(** The part of [decodeAndVerifyEnvelope] after the outer object was parsed. *)
Definition decodeFields (fields : list (list Z)) (key : list Z) (expectedChannel : EnvelopeChannel)
    (expectedSequence : Z) (payloadCapacity : nat) : M W (ProtocolResult + DecodedEnvelope * list Z) :=
  let version := field fields FieldVersion in
  let channelText := field fields FieldChannel in
  if negb (length version =? 1)%nat || negb (byte_at version 0 =? 49)
  then ret (inl PUnsupportedVersion)
  else if negb (length channelText =? 1)%nat || (byte_at channelText 0 <? 48) ||
          (50 <? byte_at channelText 0)
  then ret (inl PInvalidChannel)
  else
    let channel := byte_at channelText 0 - 48 in
    if negb (channel =? expectedChannel) then ret (inl PInvalidChannel)
    else
      match parseDecimal (field fields FieldSequence) with
      | None => ret (inl PInvalidSequence)
      | Some sequence =>
          if negb (sequence =? expectedSequence) then ret (inl PUnexpectedSequence)
          else
            match decodeFixed (field fields FieldNonce) 22 kEnvelopeNonceBytes with
            | None => ret (inl PInvalidBase64)
            | Some nonce =>
                match decodeFixed (field fields FieldRequestId) 22 kRequestIdBytes with
                | None => ret (inl PInvalidBase64)
                | Some requestId =>
                    let operation := field fields FieldOperation in
                    if negb (operationValid operation) then ret (inl PInvalidOperation)
                    else
                      let maximumDecoded := base64DecodedBytes (length (field fields FieldPayload)) in
                      if (kMaximumEnvelopePayloadBytes <? maximumDecoded)%nat ||
                         (payloadCapacity <? maximumDecoded)%nat
                      then ret (inl PPayloadTooLarge)
                      else
                        match decodeBase64Url (field fields FieldPayload) payloadCapacity with
                        | None => ret (inl PInvalidBase64)
                        | Some payload =>
                            match decodeFixed (field fields FieldMac) 43 kEnvelopeMacBytes with
                            | None => ret (inl PInvalidBase64)
                            | Some suppliedMac =>
                                result <- calculateEnvelopeMac channel sequence nonce requestId operation
                                            payload key ;;
                                ret (match result with
                                | inl r => inl r
                                | inr expectedMac =>
                                    if negb (constantTimeEqual suppliedMac expectedMac kEnvelopeMacBytes)
                                    then inl PAuthenticationFailed
                                    else if negb (validUtf8 payload) then inl PInvalidPayloadUtf8
                                    else if negb (jsonValid payload) then inl PInvalidPayloadJson
                                    else inr (mkEnvelope kProtocolVersion channel sequence nonce requestId
                                                operation (length payload), payload)
                                end)
                            end
                        end
                end
            end
      end.

Definition decodeAndVerifyEnvelope (json key : list Z) (expectedChannel : EnvelopeChannel)
    (expectedSequence : Z) (payloadCapacity : nat) : M W (ProtocolResult + DecodedEnvelope * list Z) :=
  if (length json =? 0)%nat then ret (inl PInvalidArgument)
  else if kMaximumFrameBytes <? Z.of_nat (length json) then ret (inl PPayloadTooLarge)
  else
    match parseOuterObject json with
    | inl r => ret (inl r)
    | inr fields => decodeFields fields key expectedChannel expectedSequence payloadCapacity
    end.

(** ** Transcript proofs *)

Definition roleAllowed (role : string) : bool :=
  String.eqb role "device" || String.eqb role "client" || String.eqb role "ok".
Definition controllerRoleAllowed (role : string) : bool :=
  String.eqb role "owner" || String.eqb role "caretaker".

(** A seven-byte identifier: "KT", four upper-case hexadecimal digits, NUL. *)
Definition uidValid (deviceUid : list Z) : bool :=
  (byte_at deviceUid 0 =? 75) && (byte_at deviceUid 1 =? 84) && (byte_at deviceUid 6 =? 0) &&
  forallb (fun i => let c := byte_at deviceUid i in
             (48 <=? c) && (c <=? 57) || (65 <=? c) && (c <=? 70)) (seq 2 4).

Definition handshakeParts (role : string) (controllerId clientNonce deviceNonce : list Z)
  : list (list Z) :=
  [bytes_of "KITSU-HS-1" ++ [0]; bytes_of role; [0]; controllerId; clientNonce; deviceNonce].

Definition pairingParts (role : string) (controllerId root deviceUid clientNonce deviceNonce : list Z)
  : list (list Z) :=
  [bytes_of "KITSU-PAIR-1" ++ [0]; bytes_of role; [0]; controllerId; root; take 6 deviceUid;
   clientNonce; deviceNonce].

Definition roleBoundParts (proofRole controllerRole : string)
    (controllerId root deviceUid clientNonce deviceNonce : list Z) : list (list Z) :=
  [bytes_of "KITSU-PAIR-2" ++ [0]; bytes_of proofRole; [0]; bytes_of controllerRole; [0];
   controllerId; root; take 6 deviceUid; clientNonce; deviceNonce].

(** The result of an HMAC over a transcript. *)
Definition proofOf (root : list Z) (parts : list (list Z)) : M W (ProtocolResult + list Z) :=
  out <- ccHmacSha256 root parts ;;
  ret (match out with Some out => inr out | None => inl PCryptoFailed end).

Definition makeHandshakeProof (root : list Z) (role : string)
    (controllerId clientNonce deviceNonce : list Z) : M W (ProtocolResult + list Z) :=
  if negb (roleAllowed role) then ret (inl PInvalidArgument)
  else proofOf root (handshakeParts role controllerId clientNonce deviceNonce).

(** The client-to-device and device-to-client keys. *)
Definition deriveBleSessionKeys (root clientNonce deviceNonce : list Z)
  : M W (ProtocolResult + list Z * list Z) :=
  salt <- ccSha256 [clientNonce; deviceNonce] ;;
  match salt with
  | None => ret (inl PCryptoFailed)
  | Some salt =>
      c2d <- ccHkdfSha256 root salt (bytes_of "kitsu868/ble/c2d/v1") ;;
      match c2d with
      | None => ret (inl PCryptoFailed)
      | Some c2d =>
          d2c <- ccHkdfSha256 root salt (bytes_of "kitsu868/ble/d2c/v1") ;;
          ret (match d2c with Some d2c => inr (c2d, d2c) | None => inl PCryptoFailed end)
      end
  end.

Definition makePairingProof (root : list Z) (role : string)
    (controllerId deviceUid clientNonce deviceNonce : list Z) : M W (ProtocolResult + list Z) :=
  if negb (roleAllowed role) || negb (uidValid deviceUid) then ret (inl PInvalidArgument)
  else proofOf root (pairingParts role controllerId root deviceUid clientNonce deviceNonce).

Definition makeRoleBoundPairingProof (root : list Z) (proofRole controllerRole : string)
    (controllerId deviceUid clientNonce deviceNonce : list Z) : M W (ProtocolResult + list Z) :=
  if negb (roleAllowed proofRole) || negb (controllerRoleAllowed controllerRole) ||
     negb (uidValid deviceUid)
  then ret (inl PInvalidArgument)
  else proofOf root (roleBoundParts proofRole controllerRole controllerId root deviceUid clientNonce
                       deviceNonce).
End Protocol.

■ ■ ■ ■ ■ ■ ■

**Task item:** A faithful retyping of every entry above is the task.

**Answer below:**
(** The part of [decodeAndVerifyEnvelope] after the outer object was parsed. *)
Definition decodeFields (fields : list (list Z)) (key : list Z) (expectedChannel : EnvelopeChannel)
    (expectedSequence : Z) (payloadCapacity : nat) : M W (ProtocolResult + DecodedEnvelope * list Z) :=
  let version := field fields FieldVersion in
  let channelText := field fields FieldChannel in
  if negb (length version =? 1)%nat || negb (byte_at version 0 =? 49)
  then ret (inl PUnsupportedVersion)
  else if negb (length channelText =? 1)%nat || (byte_at channelText 0 <? 48) ||
          (50 <? byte_at channelText 0)
  then ret (inl PInvalidChannel)
  else
    let channel := byte_at channelText 0 - 48 in
    if negb (channel =? expectedChannel) then ret (inl PInvalidChannel)
    else
      match parseDecimal (field fields FieldSequence) with
      | None => ret (inl PInvalidSequence)
      | Some sequence =>
          if negb (sequence =? expectedSequence) then ret (inl PUnexpectedSequence)
          else
            match decodeFixed (field fields FieldNonce) 22 kEnvelopeNonceBytes with
            | None => ret (inl PInvalidBase64)
            | Some nonce =>
                match decodeFixed (field fields FieldRequestId) 22 kRequestIdBytes with
                | None => ret (inl PInvalidBase64)
                | Some requestId =>
                    let operation := field fields FieldOperation in
                    if negb (operationValid operation) then ret (inl PInvalidOperation)
                    else
                      let maximumDecoded := base64DecodedBytes (length (field fields FieldPayload)) in
                      if (kMaximumEnvelopePayloadBytes <? maximumDecoded)%nat ||
                         (payloadCapacity <? maximumDecoded)%nat
                      then ret (inl PPayloadTooLarge)
                      else
                        match decodeBase64Url (field fields FieldPayload) payloadCapacity with
                        | None => ret (inl PInvalidBase64)
                        | Some payload =>
                            match decodeFixed (field fields FieldMac) 43 kEnvelopeMacBytes with
                            | None => ret (inl PInvalidBase64)
                            | Some suppliedMac =>
                                result <- calculateEnvelopeMac channel sequence nonce requestId operation
                                            payload key ;;
                                ret (match result with
                                | inl r => inl r
                                | inr expectedMac =>
                                    if negb (constantTimeEqual suppliedMac expectedMac kEnvelopeMacBytes)
                                    then inl PAuthenticationFailed
                                    else if negb (validUtf8 payload) then inl PInvalidPayloadUtf8
                                    else if negb (jsonValid payload) then inl PInvalidPayloadJson
                                    else inr (mkEnvelope kProtocolVersion channel sequence nonce requestId
                                                operation (length payload), payload)
                                end)
                            end
                        end
                end
            end
      end.

Definition decodeAndVerifyEnvelope (json key : list Z) (expectedChannel : EnvelopeChannel)
    (expectedSequence : Z) (payloadCapacity : nat) : M W (ProtocolResult + DecodedEnvelope * list Z) :=
  if (length json =? 0)%nat then ret (inl PInvalidArgument)
  else if kMaximumFrameBytes <? Z.of_nat (length json) then ret (inl PPayloadTooLarge)
  else
    match parseOuterObject json with
    | inl r => ret (inl r)
    | inr fields => decodeFields fields key expectedChannel expectedSequence payloadCapacity
    end.

(** ** Transcript proofs *)

Definition roleAllowed (role : string) : bool :=
  String.eqb role "device" || String.eqb role "client" || String.eqb role "ok".
Definition controllerRoleAllowed (role : string) : bool :=
  String.eqb role "owner" || String.eqb role "caretaker".

(** A seven-byte identifier: "KT", four upper-case hexadecimal digits, NUL. *)
Definition uidValid (deviceUid : list Z) : bool :=
  (byte_at deviceUid 0 =? 75) && (byte_at deviceUid 1 =? 84) && (byte_at deviceUid 6 =? 0) &&
  forallb (fun i => let c := byte_at deviceUid i in
             (48 <=? c) && (c <=? 57) || (65 <=? c) && (c <=? 70)) (seq 2 4).

Definition handshakeParts (role : string) (controllerId clientNonce deviceNonce : list Z)
  : list (list Z) :=
  [bytes_of "KITSU-HS-1" ++ [0]; bytes_of role; [0]; controllerId; clientNonce; deviceNonce].

Definition pairingParts (role : string) (controllerId root deviceUid clientNonce deviceNonce : list Z)
  : list (list Z) :=
  [bytes_of "KITSU-PAIR-1" ++ [0]; bytes_of role; [0]; controllerId; root; take 6 deviceUid;
   clientNonce; deviceNonce].

Definition roleBoundParts (proofRole controllerRole : string)
    (controllerId root deviceUid clientNonce deviceNonce : list Z) : list (list Z) :=
  [bytes_of "KITSU-PAIR-2" ++ [0]; bytes_of proofRole; [0]; bytes_of controllerRole; [0];
   controllerId; root; take 6 deviceUid; clientNonce; deviceNonce].

(** The result of an HMAC over a transcript. *)
Definition proofOf (root : list Z) (parts : list (list Z)) : M W (ProtocolResult + list Z) :=
  out <- ccHmacSha256 root parts ;;
  ret (match out with Some out => inr out | None => inl PCryptoFailed end).

Definition makeHandshakeProof (root : list Z) (role : string)
    (controllerId clientNonce deviceNonce : list Z) : M W (ProtocolResult + list Z) :=
  if negb (roleAllowed role) then ret (inl PInvalidArgument)
  else proofOf root (handshakeParts role controllerId clientNonce deviceNonce).

(** The client-to-device and device-to-client keys. *)
Definition deriveBleSessionKeys (root clientNonce deviceNonce : list Z)
  : M W (ProtocolResult + list Z * list Z) :=
  salt <- ccSha256 [clientNonce; deviceNonce] ;;
  match salt with
  | None => ret (inl PCryptoFailed)
  | Some salt =>
      c2d <- ccHkdfSha256 root salt (bytes_of "kitsu868/ble/c2d/v1") ;;
      match c2d with
      | None => ret (inl PCryptoFailed)
      | Some c2d =>
          d2c <- ccHkdfSha256 root salt (bytes_of "kitsu868/ble/d2c/v1") ;;
          ret (match d2c with Some d2c => inr (c2d, d2c) | None => inl PCryptoFailed end)
      end
  end.

Definition makePairingProof (root : list Z) (role : string)
    (controllerId deviceUid clientNonce deviceNonce : list Z) : M W (ProtocolResult + list Z) :=
  if negb (roleAllowed role) || negb (uidValid deviceUid) then ret (inl PInvalidArgument)
  else proofOf root (pairingParts role controllerId root deviceUid clientNonce deviceNonce).

Definition makeRoleBoundPairingProof (root : list Z) (proofRole controllerRole : string)
    (controllerId deviceUid clientNonce deviceNonce : list Z) : M W (ProtocolResult + list Z) :=
  if negb (roleAllowed proofRole) || negb (controllerRoleAllowed controllerRole) ||
     negb (uidValid deviceUid)
  then ret (inl PInvalidArgument)
  else proofOf root (roleBoundParts proofRole controllerRole controllerId root deviceUid clientNonce
                       deviceNonce).
End Protocol.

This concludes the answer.